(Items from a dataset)
Lemma fails_bind {A B} (d : Dec A) (k : A -> Dec B) bs cs a e :
  reads d bs a -> fails (k a) cs e -> fails (d ≫= k) (bs ++ cs) e.
Proof.
  intros H1 H2 pre post Hl. unfold mbind, Dec_bind. rewrite <- app_assoc in *. rewrite H1 by done.
  specialize (H2 (pre ++ bs) post). rewrite <- app_assoc, (len_app pre bs) in H2. by apply H2.
Qed.

Lemma put_varint_shift v out out' :
  put_varint v out = Ok out' -> exists bs, out' = out ++ bs /\ forall q, put_varint v q = Ok (q ++ bs).
Proof.
  unfold put_varint, put_varint_or. intros H%map_err_Ok. rewrite Varint.encode_into_app in H.
  destruct (Varint.encode v) as [bs|e] eqn:E; [|done]. injection H as <-. exists bs. split; [done|].
  intros q. by rewrite Varint.encode_into_app, E.
Qed.

Lemma put_varint_reads v out out' :
  put_varint v out = Ok out' -> exists bs, out' = out ++ bs /\ reads read_varint bs v.
Proof. apply codec_varint. Qed.

Lemma put_ranges_app l out out' :
  put_all AckRange.put l out = Ok out' -> exists bs, out' = out ++ bs.
Proof.
  revert out. induction l as [|r l IH]; intros o H; simpl in H.
  - injection H as <-. exists []. by rewrite app_nil_r.
  - apply bind_Ok in H as (o' & H1 & H2).
    apply bind_Ok in H1 as (o1 & (c1 & -> & _)%put_varint_reads & H1).
    apply put_varint_reads in H1 as (c2 & -> & _). destruct (IH _ H2) as [b5 ->].
    exists (c1 ++ c2 ++ b5). by rewrite <- !app_assoc.
Qed.

Lemma ack_too_many f bs :
  MAX_ACK_RANGES < len f.(AckFrame.additional_ranges) ->
  AckFrame.put f [] = Ok bs -> fails AckFrame.body bs TooManyAckRanges.
Proof.
  intros Hn H. unfold AckFrame.put in H.
  apply bind_Ok in H as (o1 & (b1 & -> & R1)%put_varint_reads & H).
  apply bind_Ok in H as (o2 & (b2 & -> & R2)%put_varint_reads & H).
  apply bind_Ok in H as (o3 & (b3 & -> & R3)%put_varint_reads & H).
  assert (exists rest, bs = b1 ++ b2 ++ b3 ++ rest) as [rest ->].
  { apply bind_Ok in H as (o4 & (b4 & -> & _)%put_varint_reads & H).
    apply put_ranges_app in H as [b5 ->].
    exists (b4 ++ b5). by rewrite <- !app_assoc. }
  unfold AckFrame.body. do 3 (eapply fails_bind; [eassumption|]).
  intros pre post Hl. unfold mbind, Dec_bind, fail_if. unfold MAX_ACK_RANGES in *.
  match goal with |- context [?a <? ?b] => assert ((a <? b) = true) as -> by lia end.
  by rewrite orb_true_r.
Qed.

Lemma ack_frame_nonempty largest d first extra :
  first <> 0 -> Forall (fun r => (r.2 =? 0) = false) extra ->
  AckFrame.nonempty (ack_frame largest d first extra).
Proof.
  intros Hf He. split; [done|]. simpl. apply Forall_map.
  eapply Forall_impl; [|exact He]. intros [g l] Hr. simpl in *. lia.
Qed.

(** What the frame's encoder appends does not depend on what is there. *)
Lemma ack_put_split f out out' :
  AckFrame.put f out = Ok out' -> exists bs, out' = out ++ bs /\ AckFrame.put f [] = Ok bs.
Proof.
  intros H. unfold AckFrame.put in *. set (l := f.(AckFrame.additional_ranges)) in *.
  assert (Hall : forall o o', put_all AckRange.put l o = Ok o' ->
    exists bs, o' = o ++ bs /\ forall q, put_all AckRange.put l q = Ok (q ++ bs)).
  { clear H. induction l as [|r l IH]; intros o o' H; simpl in H.
    - injection H as <-. exists []. rewrite app_nil_r. split; [done|]. intros q. by rewrite app_nil_r.
    - apply bind_Ok in H as (o1 & H1 & H2). apply bind_Ok in H1 as (o2 & (c1 & -> & E1)%put_varint_shift & H1).
      apply put_varint_shift in H1 as (c2 & -> & E2). destruct (IH _ _ H2) as (b & -> & E3).
      exists (c1 ++ c2 ++ b). rewrite <- !app_assoc. split; [done|]. intros q. simpl.
      unfold enc_seq, AckRange.put, enc_seq. rewrite E1. cbn. rewrite E2. cbn. rewrite E3.
      by rewrite <- !app_assoc. }
  apply bind_Ok in H as (o1 & (b1 & -> & E1)%put_varint_shift & H).
  apply bind_Ok in H as (o2 & (b2 & -> & E2)%put_varint_shift & H).
  apply bind_Ok in H as (o3 & (b3 & -> & E3)%put_varint_shift & H).
  apply bind_Ok in H as (o4 & (b4 & -> & E4)%put_varint_shift & H).
  destruct (Hall _ _ H) as (b5 & -> & E5). exists (b1 ++ b2 ++ b3 ++ b4 ++ b5).
  rewrite <- !app_assoc. split; [done|]. unfold enc_seq.
  rewrite E1. cbn. rewrite E2. cbn. rewrite E3. cbn. rewrite E4. cbn. rewrite E5.
  by rewrite <- !app_assoc.
Qed.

Exercise directions
Wherever a line in the entries holds "largest", copy that line.

Exercise solution
Lemma ack_frame_nonempty largest d first extra :
  AckFrame.nonempty (ack_frame largest d first extra).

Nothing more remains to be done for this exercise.